» Task requirements: Set down exactly, from the records below, the line with "destruct tail as [|c z]." through the line with "rewrite app_cons. apply not_true_is_false.", and nothing else.

» Input data:

(** A colon and its text. *)
Lemma run_colonTail w1 w2 text tail pos c (k : cont R) x :
  every isSpace w1 = true -> every isSpace w2 = true ->
  visibleHead text = true ->
  every (fun a => negb (isLineFeed a) && negb (Ascii.eqb a "<")) text = true ->
  stops tail = true ->
  k (pos + String.length w1 + 1 + String.length w2 + String.length text) tail
    (<[2 := text]> c) = Some x ->
  run R colonTail pos (w1 +:+ ":" +:+ w2 +:+ text +:+ tail) c k = Some x.
Proof.
  intros H1 H2 Hvis Hall Hend Hk. unfold colonTail.
  rewrite run_seq. apply run_ws; [done|by rewrite app_cons|].
  rewrite run_seq, run_lit_app.
  rewrite run_seq. apply run_ws; [done|by apply headOut_visible|].
  rewrite run_grp. apply run_plus_cls.
  - by apply visibleHead_nonempty.
  - by rewrite (every_ext _ _ _ notLineEnd_spec).
  - by apply headOut_stops.
  - rewrite take_here by done. simpl String.length. exact Hk.
Qed.

(** No colon behind the white space: the first annotation does not
    match. *)
Lemma run_colonTail_none s pos c (k : cont R) :
  (forall n, n <= runLength isSpace s -> startsWith ":" (drop n s) = false) ->
  run R colonTail pos s c k = None.
Proof. apply run_ws_lit_none. Qed.

Lemma run_commentTail_none s pos c (k : cont R) :
  (forall n, n <= runLength isSpace s -> startsWith "<!--" (drop n s) = false) ->
  run R commentTail pos s c k = None.
Proof. apply run_ws_lit_none. Qed.

(** A comment and its text. *)
Lemma run_commentTail w1 w2 w3 text w4 tail pos c (k : cont R) x :
  every isSpace w1 = true -> every isSpace w2 = true ->
  every isSpace w3 = true -> every isSpace w4 = true ->
  visibleHead text = true -> visibleEnd text = true ->
  every (fun a => negb (Ascii.eqb a "-")) text = true ->
  k (pos + String.length w1 + 4 + String.length w2 + 6 + String.length w3
     + String.length text + String.length w4 + 3) tail
    (<[3 := text]> c) = Some x ->
  run R commentTail pos
    (w1 +:+ "<!--" +:+ w2 +:+ "Image:" +:+ w3 +:+ text +:+ w4 +:+ "-->" +:+ tail)
    c k = Some x.
Proof.
  intros H1 H2 H3 H4 Hvis Hend Hall Hk. unfold commentTail.
  rewrite run_seq. apply run_ws; [done|by rewrite app_cons|].
  rewrite run_seq, run_lit_app.
  rewrite run_seq. apply run_ws; [done|by rewrite app_cons|].
  rewrite run_seq, run_lit_app.
  rewrite run_seq. apply run_ws; [done|by apply headOut_visible|].
  rewrite run_seq, run_grp. apply run_plus_lazy_cls.
  - by apply visibleHead_nonempty.
  - by rewrite (every_ext _ _ _ notHyphen_spec).
  - intros j Hj. apply run_ws_lit_none_end. intros n Hn.
    assert (j <= String.length text) as Hle by (clear -Hj; lia).
    rewrite (drop_app_le text j _ Hle) in Hn. rewrite (drop_app_le text j _ Hle).
    assert (j < String.length text) as Hlt by (clear -Hj; lia).
    pose proof (runLength_visibleEnd (drop j text) (w4 +:+ "-->" +:+ tail)
                  (visibleEnd_drop _ _ Hend Hlt)) as Hrun.
    assert (n < String.length (drop j text)) as Hn' by (clear -Hn Hrun; lia).
    rewrite (drop_app_le (drop j text) n) by (clear -Hn'; lia).
    destruct (drop_head _ (drop j text) n
                (every_drop _ j _ Hall) Hn') as (a & t & -> & Ha).
    rewrite app_cons. apply startsWith_other. intros <-. done.
  - rewrite take_here by done.
    rewrite run_seq. apply run_ws; [done|by rewrite app_cons|].
    rewrite run_lit_app. simpl String.length. exact Hk.
Qed.

End Tails.
End MatchFacts.

Module PlaceholderFacts.
Import Js JsFacts Regex RegexFacts ScanFacts Rewrite RewriteFacts Gemini
  SlugFacts TextFacts PromptFacts EngineFacts Markdown TokenFacts MatchFacts.

Lemma trimEnd_visibleEnd : forall s, visibleEnd s = true -> trimEnd s = s.
Proof.
  induction s as [|a t IH]; [done|]. intros H. rewrite trimEnd_cons.
  destruct t as [|b u].
  - simpl in *. by destruct (isSpace a).
  - rewrite visibleEnd_cons in H. by rewrite IH.
Qed.

Lemma trim_visible s :
  visibleHead s = true -> visibleEnd s = true -> trim s = s.
Proof.
  intros Hh He. unfold trim.
  assert (trimStart s = s) as ->.
  { destruct s as [|a t]; [done|]. simpl in *. by destruct (isSpace a). }
  by apply trimEnd_visibleEnd.
Qed.

Lemma trim_visibleHead s : visibleHead s = true -> truthy (trim s) = true.
Proof.
  destruct s as [|a t]; [done|]. simpl. intros Ha%negb_true_iff.
  unfold trim. simpl. rewrite Ha.
  by destruct (trimEnd_head a t Ha) as [u ->].
Qed.

(** The match at a placeholder with its annotation, in a document
    that goes on with [tail]. *)
Lemma matchAt_placeholder pos n a tail :
  truthy n = true -> every isDigit n = true -> tidyAnnotation a = true ->
  match a with
  | Bare => opens tail = false
  | Colon _ _ _ => stops tail = true
  | Comment _ _ _ _ _ => True
  end ->
  exists m,
    matchAt promptRegex pos (token n +:+ renderAnnotation a +:+ tail) = Some m
    /\ index m = pos
    /\ last m = pos + String.length (token n +:+ renderAnnotation a)
    /\ group 1 m = Some n
    /\ annotation m
       = match a with
         | Bare => None
         | Colon _ _ text => Some (trim text)
         | Comment _ _ _ text _ => Some text
         end.
Proof.
  intros Hn Hdigits Hann Htail.
  assert (n <> "") as Hne by (by destruct n).
  unfold token. rewrite !app_assoc.
  unfold matchAt. rewrite promptRegex_eq.
  set (s := "[IMAGE_PROMPT_" +:+ n +:+ "]" +:+ renderAnnotation a +:+ tail).
  set (k0 := fun (pos' : nat) (_ : string) (c : caps) =>
               Some (Found pos pos' (take (pos' - pos) s) c)).
  subst s.
  assert (forall z x,
    run found (Opt (Alt colonTail commentTail))
      (pos + String.length "[IMAGE_PROMPT_" + String.length n + 1) z
      (<[1 := n]> ∅) k0 = Some x ->
    run found (Lit "[IMAGE_PROMPT_" >> Grp 1 digits >> Lit "]" >>
               Opt (Alt colonTail commentTail)) pos
      ("[IMAGE_PROMPT_" +:+ n +:+ "]" +:+ z) ∅ k0 = Some x) as Hprefix.
  { intros z x Hx. rewrite run_seq, run_lit_app.
    rewrite run_seq, run_grp. unfold digits. apply run_plus_cls; [done| |by rewrite app_cons|].
    - by rewrite (every_ext _ _ _ isDigit_spec).
    - rewrite take_here by done. rewrite run_seq, run_lit_app. exact Hx. }
  destruct a as [|w1 w2 text|w1 w2 w3 text w4]; cbn [renderAnnotation tidyAnnotation] in *.
  - (* no annotation *)
    rewrite app_empty.
    eexists. split.
    { apply Hprefix. rewrite run_opt_none.
      - reflexivity.
      - rewrite run_alt_right.
        + apply run_commentTail_none. intros j Hj. by apply startsWith_closed.
        + apply run_colonTail_none. intros j Hj. by apply startsWith_closed. }
    cbn [index last]. split_and!; [done| |done|done].
    rewrite !length_app. simpl. lia.
  - (* a colon *)
    apply andb_true_iff in Hann as [Hann _].
    apply andb_true_iff in Hann as [Hann Hall].
    apply andb_true_iff in Hann as [Hann Hvis].
    apply andb_true_iff in Hann as [H1 H2].
    rewrite !app_assoc.
    eexists. split.
    { apply Hprefix. apply run_opt_some, run_alt_left.
      apply run_colonTail; [done..|]. reflexivity. }
    cbn [index last]. split_and!; [done| |done|].
    + rewrite !length_app. simpl. lia.
    + unfold annotation, group. cbn [groups].
      rewrite lookup_insert_ne, lookup_insert_ne by done.
      rewrite lookup_empty, lookup_insert_eq.
      cbn [orUndefined fmap option_fmap option_map].
      by rewrite trim_visibleHead.
  - (* a comment *)
    apply andb_true_iff in Hann as [Hann _].
    apply andb_true_iff in Hann as [Hann Hall].
    apply andb_true_iff in Hann as [Hann HvisE].
    apply andb_true_iff in Hann as [Hann Hvis].
    apply andb_true_iff in Hann as [Hann H4].
    apply andb_true_iff in Hann as [Hann H3].
    apply andb_true_iff in Hann as [H1 H2].
    rewrite !app_assoc.
    eexists. split.
    { apply Hprefix. apply run_opt_some. rewrite run_alt_right.
      - apply run_commentTail; [done..|]. reflexivity.
      - apply run_colonTail_none. intros j Hj.
        apply (startsWith_drop_out (fun a => negb (Ascii.eqb a ":")));
          [done| |done|].
        + eapply every_impl; [|exact H1]. intros b Hb.
          destruct (Ascii.eqb_spec b ":") as [->|]; done.
        + by rewrite runLength_app in Hj. }
    cbn [index last]. split_and!; [done| |done|].
    + rewrite !length_app. simpl. lia.
    + unfold annotation, group. cbn [groups].
      rewrite lookup_insert_eq.
      assert (truthy text = true) as Ht by (by destruct text).
      cbn [orUndefined]. rewrite Ht. cbn [fmap option_fmap option_map].
      rewrite trim_visible by done. by rewrite Ht.
Qed.

(** Where the token does not begin nothing matches. *)
Lemma matchAt_promptRegex_none pos s :
  startsWith "[IMAGE_PROMPT_" s = false -> matchAt promptRegex pos s = None.
Proof.
  intros H. unfold matchAt. rewrite promptRegex_eq, run_seq.
  by apply run_lit_none.
Qed.

End PlaceholderFacts.

Module HeadingFacts.
Import Js JsFacts Regex RegexFacts ScanFacts Rewrite RewriteFacts Gemini
  SlugFacts TextFacts PromptFacts EngineFacts Markdown TokenFacts MatchFacts
  PlaceholderFacts.

Lemma render_cons l ls : render (l :: ls) = renderLine l +:+ afterLine ls.
Proof.
  unfold render, afterLine. destruct ls as [|l' ls]; [by rewrite app_empty_r|].
  reflexivity.
Qed.

Lemma lineEnd_afterLine ls : lineEnd (afterLine ls).
Proof. destruct ls; [done|]. unfold afterLine, nl. by rewrite app_cons. Qed.

Lemma renderLines_snoc prev l :
  renderLines (prev ++ [l]) = renderLines prev +:+ renderLine l +:+ nl.
Proof.
  induction prev as [|x prev IH]; simpl.
  - by rewrite app_empty_r.
  - by rewrite IH, !app_assoc.
Qed.

(** A text in which [p] does not occur, and behind it a character
    that is not in [p]: [p] begins nowhere in that text. *)
Lemma startsWith_behind p c z : forall u,
  every (fun a => negb (Ascii.eqb a c)) p = true ->
  startsWith p (u +:+ String c z) = true -> startsWith p u = true.
Proof.
  induction p as [|x p IH]; intros u Hp H; [by destruct u|].
  simpl in Hp. apply andb_true_iff in Hp as [Hx Hp].
  destruct u as [|y u].
  - rewrite app_empty in H. simpl in H. apply andb_true_iff in H as [H _].
    by rewrite H in Hx.
  - rewrite app_cons in H. simpl in *.
    apply andb_true_iff in H as [-> H]. simpl. by apply IH.
Qed.

Lemma startsWith_line p w tail j :
  p <> "" -> every (fun a => negb (isLineFeed a)) p = true ->
  includes p w = false -> lineEnd tail -> j <= String.length w ->
  startsWith p (drop j (w +:+ tail)) = false.
Proof.
  intros Hne Hp Hw Hend Hj. rewrite drop_app_le by done.
  pose proof (includes_drop p w j Hw) as Hu.
  destruct tail as [|c z].
  - by rewrite app_empty_r.
  - simpl in Hend. subst c. apply not_true_is_false. intros H.
    apply startsWith_behind in H; [congruence|done].
Qed.

(** A text in which a word does not occur, and behind it the first
    character of the word, which the word holds once: the word begins
    nowhere in that text. *)
Lemma startsWith_ahead x l w z j :
  every (fun a => negb (Ascii.eqb a x)) l = true ->
  includes (String x l) w = false -> j < String.length w ->
  startsWith (String x l) (drop j (w +:+ String x z)) = false.
Proof.
  intros Hl Hw Hj. rewrite drop_app_le by lia.
  pose proof (includes_drop _ w j Hw) as Hu.
  destruct (drop j w) as [|y u] eqn:E.
  { apply (f_equal String.length) in E. rewrite length_drop in E. simpl in E. lia. }
  rewrite app_cons. apply not_true_is_false. intros H.
  cbn [startsWith] in H, Hu. apply andb_true_iff in H as [Hy H].
  rewrite Hy in Hu. simpl in Hu.
  apply startsWith_behind in H; [congruence|done].
Qed.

» Reply to the exercise:
  destruct tail as [|c z].
  - by rewrite app_empty_r.
  - simpl in Hend. subst c. apply not_true_is_false. intros H.
    apply startsWith_behind in H; [congruence|done].
Qed.

(** A text in which a word does not occur, and behind it the first
    character of the word, which the word holds once: the word begins
    nowhere in that text. *)
Lemma startsWith_ahead x l w z j :
  every (fun a => negb (Ascii.eqb a x)) l = true ->
  includes (String x l) w = false -> j < String.length w ->
  startsWith (String x l) (drop j (w +:+ String x z)) = false.
Proof.
  intros Hl Hw Hj. rewrite drop_app_le by lia.
  pose proof (includes_drop _ w j Hw) as Hu.
  destruct (drop j w) as [|y u] eqn:E.
  { apply (f_equal String.length) in E. rewrite length_drop in E. simpl in E. lia. }
  rewrite app_cons. apply not_true_is_false. intros H.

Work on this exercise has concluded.